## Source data
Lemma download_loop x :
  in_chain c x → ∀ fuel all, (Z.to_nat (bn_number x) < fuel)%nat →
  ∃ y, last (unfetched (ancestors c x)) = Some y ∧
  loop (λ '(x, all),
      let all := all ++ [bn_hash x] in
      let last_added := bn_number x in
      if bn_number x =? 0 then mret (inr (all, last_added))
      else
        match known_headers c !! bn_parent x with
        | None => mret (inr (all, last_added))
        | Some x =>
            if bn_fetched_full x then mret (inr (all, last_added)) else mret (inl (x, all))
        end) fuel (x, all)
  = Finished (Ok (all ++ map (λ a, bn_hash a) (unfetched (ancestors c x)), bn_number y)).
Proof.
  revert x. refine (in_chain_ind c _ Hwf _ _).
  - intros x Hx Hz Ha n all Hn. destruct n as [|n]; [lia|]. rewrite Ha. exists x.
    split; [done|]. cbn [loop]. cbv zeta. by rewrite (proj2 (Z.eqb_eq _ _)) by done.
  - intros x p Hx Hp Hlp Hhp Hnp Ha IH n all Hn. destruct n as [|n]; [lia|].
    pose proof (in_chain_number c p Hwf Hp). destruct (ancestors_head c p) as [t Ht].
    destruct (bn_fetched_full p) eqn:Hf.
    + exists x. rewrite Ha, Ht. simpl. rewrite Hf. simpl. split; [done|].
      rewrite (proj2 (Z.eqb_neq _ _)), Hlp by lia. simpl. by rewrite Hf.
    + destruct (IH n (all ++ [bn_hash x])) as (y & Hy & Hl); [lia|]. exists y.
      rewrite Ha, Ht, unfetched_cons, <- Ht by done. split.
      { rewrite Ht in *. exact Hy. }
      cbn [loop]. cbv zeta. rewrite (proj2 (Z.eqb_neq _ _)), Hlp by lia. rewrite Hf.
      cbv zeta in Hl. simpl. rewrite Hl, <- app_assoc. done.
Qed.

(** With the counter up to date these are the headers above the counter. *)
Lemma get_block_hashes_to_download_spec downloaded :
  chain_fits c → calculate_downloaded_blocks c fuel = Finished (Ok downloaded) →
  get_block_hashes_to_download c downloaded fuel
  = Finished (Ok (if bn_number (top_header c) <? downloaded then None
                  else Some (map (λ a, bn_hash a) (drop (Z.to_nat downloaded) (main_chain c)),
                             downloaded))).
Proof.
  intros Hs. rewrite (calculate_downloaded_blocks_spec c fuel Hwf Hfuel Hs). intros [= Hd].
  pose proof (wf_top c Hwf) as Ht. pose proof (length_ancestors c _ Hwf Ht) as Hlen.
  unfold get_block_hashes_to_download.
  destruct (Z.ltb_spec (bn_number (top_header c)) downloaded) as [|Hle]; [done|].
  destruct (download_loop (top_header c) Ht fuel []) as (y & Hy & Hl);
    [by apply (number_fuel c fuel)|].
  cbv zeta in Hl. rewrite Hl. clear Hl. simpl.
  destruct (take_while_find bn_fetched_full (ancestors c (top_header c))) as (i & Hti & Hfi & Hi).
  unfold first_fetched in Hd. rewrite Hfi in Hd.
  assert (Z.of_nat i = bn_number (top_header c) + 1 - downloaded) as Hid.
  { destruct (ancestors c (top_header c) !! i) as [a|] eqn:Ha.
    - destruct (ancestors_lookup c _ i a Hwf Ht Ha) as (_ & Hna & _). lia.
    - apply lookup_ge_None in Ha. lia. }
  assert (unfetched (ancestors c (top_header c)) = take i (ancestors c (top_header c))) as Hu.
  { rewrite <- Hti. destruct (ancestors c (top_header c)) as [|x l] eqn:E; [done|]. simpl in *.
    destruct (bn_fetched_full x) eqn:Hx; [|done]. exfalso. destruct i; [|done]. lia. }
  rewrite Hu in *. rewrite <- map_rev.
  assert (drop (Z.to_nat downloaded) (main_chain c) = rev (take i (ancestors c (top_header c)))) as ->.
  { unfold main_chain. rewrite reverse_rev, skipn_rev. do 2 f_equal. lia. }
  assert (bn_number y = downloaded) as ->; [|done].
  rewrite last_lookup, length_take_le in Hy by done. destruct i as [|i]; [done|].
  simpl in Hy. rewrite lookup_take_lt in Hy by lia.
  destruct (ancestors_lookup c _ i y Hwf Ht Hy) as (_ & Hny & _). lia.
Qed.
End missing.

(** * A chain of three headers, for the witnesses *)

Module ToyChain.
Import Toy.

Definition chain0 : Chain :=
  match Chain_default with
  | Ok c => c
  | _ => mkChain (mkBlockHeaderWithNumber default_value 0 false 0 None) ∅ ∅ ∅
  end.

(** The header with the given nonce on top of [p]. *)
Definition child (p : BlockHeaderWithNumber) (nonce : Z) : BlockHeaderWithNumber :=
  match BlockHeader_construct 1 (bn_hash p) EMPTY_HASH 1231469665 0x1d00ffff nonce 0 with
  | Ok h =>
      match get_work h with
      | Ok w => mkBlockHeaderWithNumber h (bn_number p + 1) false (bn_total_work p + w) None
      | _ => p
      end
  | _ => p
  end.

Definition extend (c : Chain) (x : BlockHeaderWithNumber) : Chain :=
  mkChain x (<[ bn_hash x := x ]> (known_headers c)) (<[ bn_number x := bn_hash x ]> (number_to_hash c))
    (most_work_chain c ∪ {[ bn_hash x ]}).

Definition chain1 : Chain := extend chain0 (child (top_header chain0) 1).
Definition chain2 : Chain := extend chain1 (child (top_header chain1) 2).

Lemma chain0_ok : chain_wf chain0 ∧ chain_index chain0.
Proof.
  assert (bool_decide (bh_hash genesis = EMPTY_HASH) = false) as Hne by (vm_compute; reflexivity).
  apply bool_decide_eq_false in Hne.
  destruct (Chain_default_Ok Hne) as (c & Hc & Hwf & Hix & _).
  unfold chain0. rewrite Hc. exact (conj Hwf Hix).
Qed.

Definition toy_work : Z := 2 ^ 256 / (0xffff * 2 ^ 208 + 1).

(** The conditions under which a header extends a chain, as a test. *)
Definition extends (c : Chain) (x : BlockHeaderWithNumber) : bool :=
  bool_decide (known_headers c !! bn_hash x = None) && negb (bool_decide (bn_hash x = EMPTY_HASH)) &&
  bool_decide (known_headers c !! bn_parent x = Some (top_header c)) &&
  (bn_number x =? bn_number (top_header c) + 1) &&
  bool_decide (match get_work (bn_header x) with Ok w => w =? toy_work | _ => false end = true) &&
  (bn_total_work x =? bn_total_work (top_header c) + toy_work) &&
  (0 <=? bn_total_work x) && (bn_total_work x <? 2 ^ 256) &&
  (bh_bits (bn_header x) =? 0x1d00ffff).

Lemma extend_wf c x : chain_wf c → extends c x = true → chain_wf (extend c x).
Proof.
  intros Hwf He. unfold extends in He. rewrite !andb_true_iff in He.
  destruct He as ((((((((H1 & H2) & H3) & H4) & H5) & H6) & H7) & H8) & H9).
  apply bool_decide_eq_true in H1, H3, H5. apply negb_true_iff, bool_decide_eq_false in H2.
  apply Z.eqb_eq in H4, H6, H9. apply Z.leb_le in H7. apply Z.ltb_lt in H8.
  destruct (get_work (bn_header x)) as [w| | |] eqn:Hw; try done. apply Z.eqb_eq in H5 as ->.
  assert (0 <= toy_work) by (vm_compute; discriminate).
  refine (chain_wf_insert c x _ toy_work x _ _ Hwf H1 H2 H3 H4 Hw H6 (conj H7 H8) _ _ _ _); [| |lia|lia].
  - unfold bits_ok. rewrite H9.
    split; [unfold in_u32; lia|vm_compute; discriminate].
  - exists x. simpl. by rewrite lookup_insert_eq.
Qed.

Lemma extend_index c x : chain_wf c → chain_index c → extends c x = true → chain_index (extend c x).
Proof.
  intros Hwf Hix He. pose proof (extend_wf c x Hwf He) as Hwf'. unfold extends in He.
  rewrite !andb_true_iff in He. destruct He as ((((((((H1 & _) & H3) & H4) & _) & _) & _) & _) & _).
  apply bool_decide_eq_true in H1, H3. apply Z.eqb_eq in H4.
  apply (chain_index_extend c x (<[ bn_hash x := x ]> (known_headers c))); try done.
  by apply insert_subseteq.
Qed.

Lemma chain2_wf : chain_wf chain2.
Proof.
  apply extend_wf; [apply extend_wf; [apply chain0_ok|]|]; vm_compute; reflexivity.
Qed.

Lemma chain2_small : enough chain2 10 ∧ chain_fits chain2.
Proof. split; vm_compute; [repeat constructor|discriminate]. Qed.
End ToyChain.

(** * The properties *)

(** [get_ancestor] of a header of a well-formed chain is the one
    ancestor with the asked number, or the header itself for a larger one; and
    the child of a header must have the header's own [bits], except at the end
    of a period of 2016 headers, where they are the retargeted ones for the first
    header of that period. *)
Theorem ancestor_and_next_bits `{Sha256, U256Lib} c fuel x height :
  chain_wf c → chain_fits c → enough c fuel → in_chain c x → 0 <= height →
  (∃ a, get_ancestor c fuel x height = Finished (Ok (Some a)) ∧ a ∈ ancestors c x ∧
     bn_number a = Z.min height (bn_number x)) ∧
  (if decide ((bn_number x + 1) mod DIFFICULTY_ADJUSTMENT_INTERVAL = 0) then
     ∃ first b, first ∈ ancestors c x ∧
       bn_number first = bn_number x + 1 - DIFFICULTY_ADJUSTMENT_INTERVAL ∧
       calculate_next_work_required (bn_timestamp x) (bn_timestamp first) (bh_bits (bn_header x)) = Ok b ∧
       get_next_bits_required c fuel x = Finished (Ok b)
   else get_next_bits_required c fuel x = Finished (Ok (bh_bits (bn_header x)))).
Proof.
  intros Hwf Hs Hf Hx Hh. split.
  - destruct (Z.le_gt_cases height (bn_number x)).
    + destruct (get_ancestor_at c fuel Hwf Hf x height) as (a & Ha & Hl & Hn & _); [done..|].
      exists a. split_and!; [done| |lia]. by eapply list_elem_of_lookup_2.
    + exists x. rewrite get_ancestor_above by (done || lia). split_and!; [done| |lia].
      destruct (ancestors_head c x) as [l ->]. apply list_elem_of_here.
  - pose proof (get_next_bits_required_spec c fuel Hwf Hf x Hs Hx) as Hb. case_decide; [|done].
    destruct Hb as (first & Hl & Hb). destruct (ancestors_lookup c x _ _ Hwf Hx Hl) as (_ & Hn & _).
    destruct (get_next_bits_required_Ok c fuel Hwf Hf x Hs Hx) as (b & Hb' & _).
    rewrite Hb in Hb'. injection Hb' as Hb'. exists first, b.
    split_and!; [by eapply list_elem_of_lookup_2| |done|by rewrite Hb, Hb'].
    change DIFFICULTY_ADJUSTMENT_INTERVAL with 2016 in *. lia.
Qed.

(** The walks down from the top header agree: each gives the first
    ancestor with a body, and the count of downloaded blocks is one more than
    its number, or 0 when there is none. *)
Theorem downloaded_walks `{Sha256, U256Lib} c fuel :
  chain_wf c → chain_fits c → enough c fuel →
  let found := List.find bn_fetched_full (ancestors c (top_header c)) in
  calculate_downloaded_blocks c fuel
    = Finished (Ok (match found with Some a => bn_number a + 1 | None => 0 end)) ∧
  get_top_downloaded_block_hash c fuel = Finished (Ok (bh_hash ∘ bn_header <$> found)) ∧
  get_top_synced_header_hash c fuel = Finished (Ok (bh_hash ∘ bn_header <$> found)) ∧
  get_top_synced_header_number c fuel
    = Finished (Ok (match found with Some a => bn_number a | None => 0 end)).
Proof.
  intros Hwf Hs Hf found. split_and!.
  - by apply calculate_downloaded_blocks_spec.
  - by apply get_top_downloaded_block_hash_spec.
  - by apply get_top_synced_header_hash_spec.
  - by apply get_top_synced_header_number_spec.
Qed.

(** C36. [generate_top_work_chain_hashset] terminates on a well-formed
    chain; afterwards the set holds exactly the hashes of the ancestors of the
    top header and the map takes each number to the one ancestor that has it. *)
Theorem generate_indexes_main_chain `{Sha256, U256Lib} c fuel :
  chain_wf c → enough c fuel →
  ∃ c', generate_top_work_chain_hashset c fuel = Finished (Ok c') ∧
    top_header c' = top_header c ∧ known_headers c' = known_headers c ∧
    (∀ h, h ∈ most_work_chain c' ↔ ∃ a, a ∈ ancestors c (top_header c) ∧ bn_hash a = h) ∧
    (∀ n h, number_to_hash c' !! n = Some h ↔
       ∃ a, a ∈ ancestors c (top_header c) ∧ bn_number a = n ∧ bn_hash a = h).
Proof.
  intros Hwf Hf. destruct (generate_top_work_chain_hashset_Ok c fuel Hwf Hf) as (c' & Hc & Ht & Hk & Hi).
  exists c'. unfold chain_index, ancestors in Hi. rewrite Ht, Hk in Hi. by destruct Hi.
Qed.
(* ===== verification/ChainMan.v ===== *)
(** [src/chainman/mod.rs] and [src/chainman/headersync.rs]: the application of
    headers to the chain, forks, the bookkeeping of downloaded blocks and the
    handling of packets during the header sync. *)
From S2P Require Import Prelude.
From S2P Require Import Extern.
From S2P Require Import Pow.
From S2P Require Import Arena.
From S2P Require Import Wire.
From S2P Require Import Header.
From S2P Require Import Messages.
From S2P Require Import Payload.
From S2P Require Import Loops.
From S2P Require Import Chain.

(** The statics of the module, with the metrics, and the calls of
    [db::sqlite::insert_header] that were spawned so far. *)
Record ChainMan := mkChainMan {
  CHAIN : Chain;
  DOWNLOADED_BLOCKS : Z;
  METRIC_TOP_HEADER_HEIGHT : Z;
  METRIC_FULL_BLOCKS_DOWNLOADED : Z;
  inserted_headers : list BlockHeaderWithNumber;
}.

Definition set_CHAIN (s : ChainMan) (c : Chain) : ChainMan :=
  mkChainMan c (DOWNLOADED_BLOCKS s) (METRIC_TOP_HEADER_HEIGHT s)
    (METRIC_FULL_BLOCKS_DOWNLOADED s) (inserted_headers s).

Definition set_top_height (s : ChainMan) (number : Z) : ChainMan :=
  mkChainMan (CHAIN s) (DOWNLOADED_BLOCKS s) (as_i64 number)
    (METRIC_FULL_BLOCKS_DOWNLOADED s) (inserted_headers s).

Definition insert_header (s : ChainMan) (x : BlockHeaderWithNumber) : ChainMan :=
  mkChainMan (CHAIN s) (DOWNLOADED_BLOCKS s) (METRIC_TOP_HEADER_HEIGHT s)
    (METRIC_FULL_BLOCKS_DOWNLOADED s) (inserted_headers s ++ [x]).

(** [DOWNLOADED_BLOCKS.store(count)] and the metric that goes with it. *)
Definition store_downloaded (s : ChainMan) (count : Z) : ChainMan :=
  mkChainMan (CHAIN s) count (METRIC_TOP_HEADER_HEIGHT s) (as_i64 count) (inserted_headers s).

## Work order
Print, without alteration, only the lines above between the one holding "bn_number a = Z.min" and the one holding "None => 0 end)) ∧", inclusive.

## Answer for this exercise
     bn_number a = Z.min height (bn_number x)) ∧
  (if decide ((bn_number x + 1) mod DIFFICULTY_ADJUSTMENT_INTERVAL = 0) then
     ∃ first b, first ∈ ancestors c x ∧
       bn_number first = bn_number x + 1 - DIFFICULTY_ADJUSTMENT_INTERVAL ∧
       calculate_next_work_required (bn_timestamp x) (bn_timestamp first) (bh_bits (bn_header x)) = Ok b ∧
       get_next_bits_required c fuel x = Finished (Ok b)
   else get_next_bits_required c fuel x = Finished (Ok (bh_bits (bn_header x)))).
Proof.
  intros Hwf Hs Hf Hx Hh. split.
  - destruct (Z.le_gt_cases height (bn_number x)).
    + destruct (get_ancestor_at c fuel Hwf Hf x height) as (a & Ha & Hl & Hn & _); [done..|].
      exists a. split_and!; [done| |lia]. by eapply list_elem_of_lookup_2.
    + exists x. rewrite get_ancestor_above by (done || lia). split_and!; [done| |lia].
      destruct (ancestors_head c x) as [l ->]. apply list_elem_of_here.
  - pose proof (get_next_bits_required_spec c fuel Hwf Hf x Hs Hx) as Hb. case_decide; [|done].
    destruct Hb as (first & Hl & Hb). destruct (ancestors_lookup c x _ _ Hwf Hx Hl) as (_ & Hn & _).
    destruct (get_next_bits_required_Ok c fuel Hwf Hf x Hs Hx) as (b & Hb' & _).
    rewrite Hb in Hb'. injection Hb' as Hb'. exists first, b.
    split_and!; [by eapply list_elem_of_lookup_2| |done|by rewrite Hb, Hb'].
    change DIFFICULTY_ADJUSTMENT_INTERVAL with 2016 in *. lia.
Qed.

(** The walks down from the top header agree: each gives the first
    ancestor with a body, and the count of downloaded blocks is one more than
    its number, or 0 when there is none. *)
Theorem downloaded_walks `{Sha256, U256Lib} c fuel :
  chain_wf c → chain_fits c → enough c fuel →
  let found := List.find bn_fetched_full (ancestors c (top_header c)) in
  calculate_downloaded_blocks c fuel
    = Finished (Ok (match found with Some a => bn_number a + 1 | None => 0 end)) ∧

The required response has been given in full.